[Stored data]
(* ===== verification/CounterCli.v ===== *)
(** The counter program, [c/examples/counter/src]: its command line machine
    ([counter_cli.c]), its command line and its set-up ([main.c]).  What its node does in
    a tick is [Fsm.node_tick] with the application of [CounterApp]. *)
From S2P Require Import Prelude StateMonad CString Types Config NodeLog Handlers Storage MemTransport Membership Fsm Lifecycle MessageLayout TcpTransport TcpPeers CliProcess CounterApp.

Record counter_cli_t : Type := mkCounterCli {
  cli_node_id : string;
  line : string;
  has_line : bool;
  prompt_needed : bool;
  quit_requested : bool;
  last_role : raft_role_t;
  last_term : Z;
  pending_joins : list raft_tcp_join_req_t;
  fwd_cmds : list raft_command_t;
}.

#[export] Instance counter_cli_eta : Eta counter_cli_t := λ c,
  mkCounterCli (cli_node_id c) (line c) (has_line c) (prompt_needed c) (quit_requested c) (last_role c)
    (last_term c) (pending_joins c) (fwd_cmds c).

(** [counter_process_t]; the counter is the one of the node's application. *)
Abbreviation counter_process_t N := (process_t counter_cli_t counter_state_t N).

#[export] Instance counter_cli_queues : RequestQueues counter_cli_t := {|
  joins_of := pending_joins;
  with_joins l c := c <| pending_joins := l |>;
  cmds_of := fwd_cmds;
  with_cmds l c := c <| fwd_cmds := l |>;
|}.

#[export] Instance counter_cli_queues_laws : RequestQueuesLaws counter_cli_t.
Proof. by split. Qed.

Definition counter_find_peer_address {N} (d : counter_process_t N) (id : string) : option (string * Z) :=
  if streq id (node_id (config (node d))) then Some (strncpy 256 (own_host (tcp d)), listen_port (tcp d))
  else p ← find_peer id (tcp_peers (tcp d)); Some (strncpy 256 (peer_host p), peer_port p).

Definition counter_find_leader_address {N} (d : counter_process_t N) : option (string * Z) :=
  if streq (leader_id (node d)) "" then None else counter_find_peer_address d (leader_id (node d)).

Definition counter_of {N} (d : counter_process_t N) : Z := counter_value (user (application (node d))).

Section Counter.
  Context {N : Type} (sockets : sockets_t N) (fopen_w : string → bool).
  Context {layout : MessageLayout} {frames : Layout raft_tcp_frame_t frame_fits}.
  Context {requests : Layout raft_tcp_join_req_t join_req_fits} {commands : Layout raft_command_t command_fits}.
  Context (clock : Z).
  Abbreviation M := (M (counter_process_t N)).

Definition counter_prompt : M unit := on_cli (λ c, c <| prompt_needed := true |>).

(** *** Commands *)

Definition counter_forward_to_leader (cmd : raft_command_t) : M Z :=
  leader ← gets counter_find_leader_address;
  match leader with
  | None => _ ← puts "leader unknown; retry later"; mret (-1)%Z
  | Some (host, port) =>
      r ← forward_cmd sockets host port cmd;
      if negb (r =? 0)%Z then _ ← puts "forward failed"; mret (-1)%Z
      else _ ← puts "forwarded"; mret 0%Z
  end.

Definition submit_counter_command (op : string) : M unit :=
  let cmd := mkCommand (strncpy RAFT_MAX_OP op) "" "" in
  leader ← is_leader;
  if (leader : bool) then
    r ← submit sockets cmd;
    if (r =? 0)%Z then puts "queued" else puts "not a cluster member"
  else _ ← counter_forward_to_leader cmd; mret tt.

(** [raft_node_reset_for_join] and [counter->value = 0]. *)
Definition counter_reset_for_join : M unit :=
  modify (λ d,
    let '(n, disk) := raft_node_reset_for_join (node d) clock (files d) in
    let n := n <| application := application n <| user := mkCounter 0 |> |> in
    d <| node := n |> <| files := disk |>).

Definition counter_cmd_join (addr : string) : M unit :=
  match parse_host_port addr 256 with
  | None => puts "usage: join HOST:PORT"
  | Some (host, port) =>
      _ ← counter_reset_for_join;
      id ← gets (λ d, node_id (config (node d)));
      r ← on_tcp (λ t, raft_tcp_transport_request_join sockets t id (own_host t) (listen_port t) host port);
      if negb (r =? 0)%Z then puts "join failed" else puts "join requested"
  end.

Definition counter_status (d : counter_process_t N) : string :=
  let n := node d in
  "id=" +:+ node_id (config n) +:+ " role=" +:+ role_name (machine_state n)
  +:+ " term=" +:+ print_int (current_term n) +:+ " commit=" +:+ print_int (commit_index n)
  +:+ " leader=" +:+ (if streq (leader_id n) "" then "unknown" else leader_id n)
  +:+ " value=" +:+ print_int (counter_of d)
  +:+ " members=[" +:+ String.concat "," (old_members (config_state n)).

Definition counter_print_status : M unit :=
  s ← gets counter_status; _ ← printf s; puts "]".

Definition counter_help_lines : list string :=
  ["Commands:";
   "  inc              synchronized: value += 1";
   "  reset            synchronized: value = 0";
   "  get              local unsynchronized read";
   "  join HOST:PORT   join the cluster reachable at HOST:PORT";
   "  leader           show known leader";
   "  status           show local Raft status";
   "  help             this message";
   "  quit             exit"].

Definition counter_cmd_help : M unit := each puts counter_help_lines.

Definition counter_dispatch (line : string) : M unit :=
  match tokens 3 blank "" (chop_newline line) with
  | [] => mret tt
  | cmd :: args =>
      if streq cmd "inc" then submit_counter_command "inc"
      else if streq cmd "reset" then submit_counter_command "reset"
      else if streq cmd "get" then v ← gets counter_of; printf (print_int v +:+ nl)
      else if streq cmd "join" then
        match args with [] => puts "usage: join HOST:PORT" | a :: _ => counter_cmd_join a end
      else if streq cmd "leader" then
        l ← gets (λ d, leader_id (node d)); puts (if streq l "" then "unknown" else l)
      else if streq cmd "status" then counter_print_status
      else if streq cmd "help" then counter_cmd_help
      else if streq cmd "quit" || streq cmd "exit" then on_cli (λ c, c <| quit_requested := true |>)
      else printf ("unknown: " +:+ cmd +:+ " (type 'help')" +:+ nl)
  end.

(** *** The machine *)

Definition counter_latch_inputs (stdin : stdin_t) : M unit :=
  _ ← on_cli (λ c, c <| has_line := false |>);
  _ ← match stdin with
      | StdinNothing => mret tt
      | StdinEof => on_cli (λ c, c <| quit_requested := true |>)
      | StdinLine l => on_cli (λ c, c <| line := l |> <| has_line := true |>)
      end;
  receive.

Definition counter_guard_has_line (c : counter_cli_t) : bool := has_line c.

Definition counter_action_execute : M unit :=
  l ← gets (λ d, line (cli d)); _ ← counter_dispatch l; counter_prompt.

Definition request_membership_add (id : string) : M unit :=
  leader ← is_leader;
  if negb leader then mret tt
  else
    old ← gets (λ d, take RAFT_MAX_NODES (old_members (config_state (node d))));
    members ← lift (mapM (copy_uninit RAFT_MAX_ID) old);
    if negb (member_contains members id) && (length members <? RAFT_MAX_NODES)%nat then
      i ← lift (copy_uninit RAFT_MAX_ID id);
      _ ← request_change (members ++ [i]);
      _ ← printf (nl +:+ "[cluster] join: " +:+ id +:+ nl);
      counter_prompt
    else mret tt.

Definition counter_add_peer (jr : raft_tcp_join_req_t) : M unit :=
  on_tcp_files (λ t, raft_tcp_transport_add_peer fopen_w t (jr_node_id jr) (jr_host jr) (jr_port jr)).

(** One iteration of [handle_pending_joins]. *)
Definition pending_join_step (i : nat) (jr : raft_tcp_join_req_t) : M nat :=
  if (forwarded jr =? RAFT_JOIN_ANNOUNCE)%Z then
    _ ← counter_add_peer jr; _ ← drop_join i; mret i
  else
    f ← join_steps sockets jr;
    let jr := jr <| forwarded := f |> in
    _ ← set_join i jr;
    known ← gets (λ d, peer_list_contains (tcp_peers (tcp d)) (jr_node_id jr));
    _ ← when (negb known) (counter_add_peer jr);
    c ← gets (λ d, config_state (node d));
    if member_contains (old_members c) (jr_node_id jr) || member_contains (new_members c) (jr_node_id jr)
    then _ ← drop_join i; mret i
    else
      leader ← is_leader;
      if (leader : bool) then _ ← request_membership_add (jr_node_id jr); _ ← drop_join i; mret i
      else mret (S i).

Definition handle_pending_joins : M unit := each_join pending_join_step.

Definition handle_forwarded_commands : M unit :=
  cmds ← gets (λ d, fwd_cmds (cli d));
  if (length cmds =? 0)%nat then mret tt
  else
    leader ← is_leader;
    _ ← when leader (each (λ c, _ ← submit sockets c; mret tt) cmds);
    on_cli (λ c, c <| fwd_cmds := [] |>).

(** Changes of role and term go to the standard error. *)
Definition counter_report_changes : M unit :=
  d ← gets id;
  let n := node d in
  when (negb (role_eqb (machine_state n) (last_role (cli d))) || negb (current_term n =? last_term (cli d))%Z)
    (_ ← eprintf (nl +:+ "[" +:+ cli_node_id (cli d) +:+ "] " +:+ role_name (last_role (cli d)) +:+ " -> "
                  +:+ role_name (machine_state n) +:+ " term=" +:+ print_int (current_term n)
                  +:+ " commit=" +:+ print_int (commit_index n) +:+ nl);
     on_cli (λ c, c <| last_role := machine_state n |> <| last_term := current_term n |>
                    <| prompt_needed := true |>)).

Definition counter_dump_outputs : M unit :=
  quit ← gets (λ d, quit_requested (cli d));
  if (quit : bool) then modify (λ d, d <| stopped := true |>)
  else
    _ ← counter_report_changes;
    _ ← handle_pending_joins;
    _ ← handle_forwarded_commands;
    c ← gets cli;
    when (prompt_needed c)
      (_ ← printf (cli_node_id c +:+ "> "); on_cli (λ c, c <| prompt_needed := false |>)).

(** One tick of the runtime on this machine. *)
Definition counter_cli_tick (stdin : stdin_t) : M unit :=
  _ ← counter_latch_inputs stdin;
  c ← gets cli;
  _ ← when (counter_guard_has_line c) counter_action_execute;
  counter_dump_outputs.

End Counter.

(** *** The process *)

Record counter_args_t : Type := mkCounterArgs {
  counter_node_id : string;
  counter_port : Z;
  counter_host : string;
  counter_data_dir : string;
}.

#[export] Instance counter_args_eta : Eta counter_args_t := λ a,
  mkCounterArgs (counter_node_id a) (counter_port a) (counter_host a) (counter_data_dir a).

(** The loop over the arguments; [usage], which exits, is [None]. *)
Fixpoint parse_args_loop (a : counter_args_t) (argv : list string) : option counter_args_t :=
  match argv with
  | [] => Some a
  | [_] => None
  | arg :: v :: argv =>
      if streq arg "--id" then parse_args_loop (a <| counter_node_id := strncpy RAFT_MAX_ID v |>) argv
      else if streq arg "--port" then parse_args_loop (a <| counter_port := atoi v |>) argv
      else if streq arg "--host" then parse_args_loop (a <| counter_host := strncpy 256 v |>) argv
      else if streq arg "--data" then parse_args_loop (a <| counter_data_dir := strncpy 256 v |>) argv
      else None
  end.

(** [argv] without the program's name. *)
Definition parse_args (argv : list string) : option counter_args_t :=
  a ← parse_args_loop (mkCounterArgs "" 0 "127.0.0.1" "var/counter") argv;
  if streq (counter_node_id a) "" || (counter_port a <=? 0)%Z then None else Some a.

Definition counter_raft_config (args : counter_args_t) : raft_node_config_t :=
  mkConfig (strncpy RAFT_MAX_ID (counter_node_id args)) [] [] false 500 100.

Section Main.
  Context {N : Type} (fopen_w : string → bool).
  Context (open_listener : Z → option Z) (pthread_create : bool).
  Context {layout : MessageLayout} {frames : Layout raft_tcp_frame_t frame_fits}.

(** [-1] with its message is [inl]; the registration with the runtime is taken to
    succeed, and [now] is the reading of the clock. *)
Definition counter_setup (n : N) (args : counter_args_t) (now : Z) (disk : disk_t)
    : option (string + counter_process_t N) :=
  let tcp := raft_tcp_transport_init n (counter_port args) in
  let tcp := raft_tcp_transport_set_self tcp (counter_node_id args) (counter_host args) in
  let node_dir := (snprintf 512 (counter_data_dir args +:+ "/" +:+ counter_node_id args)).1 in
  let '(tcp, ops) := raft_tcp_transport_set_data_dir fopen_w tcp node_dir disk in
  let '(tcp, ops', r) := raft_tcp_transport_start fopen_w open_listener pthread_create tcp in
  let disk := fs_run ops' (fs_run ops disk) in
  if negb (r =? 0)%Z
  then Some (inl ("failed to listen on port " +:+ print_int (listen_port tcp) +:+ nl))
  else
    let cluster := raft_cluster_enable_realtime_clock raft_cluster_init now in
    '(cluster, added) ← raft_cluster_add_node cluster (counter_raft_config args) (counter_data_dir args)
                          (counter_make_application (mkCounter 0)) disk;
    match head (nodes cluster) with
    | Some node =>
        let cli := mkCounterCli (strncpy RAFT_MAX_ID (counter_node_id args)) "" false true false
                     (machine_state node) (current_term node) [] [] in
        Some (inr (mkProcess cli node tcp disk [] [] false))
    | None => Some (inl "")
    end.

End Main.

Definition counter_teardown {N} (d : counter_process_t N) : counter_process_t N :=
  d <| tcp := raft_tcp_transport_stop (tcp d) |>.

* **PROBLEM DETAILS**: From the records above, return each line that includes "runtime".

* **EXERCISE OUTPUT**:
(** One tick of the runtime on this machine. *)
(** [-1] with its message is [inl]; the registration with the runtime is taken to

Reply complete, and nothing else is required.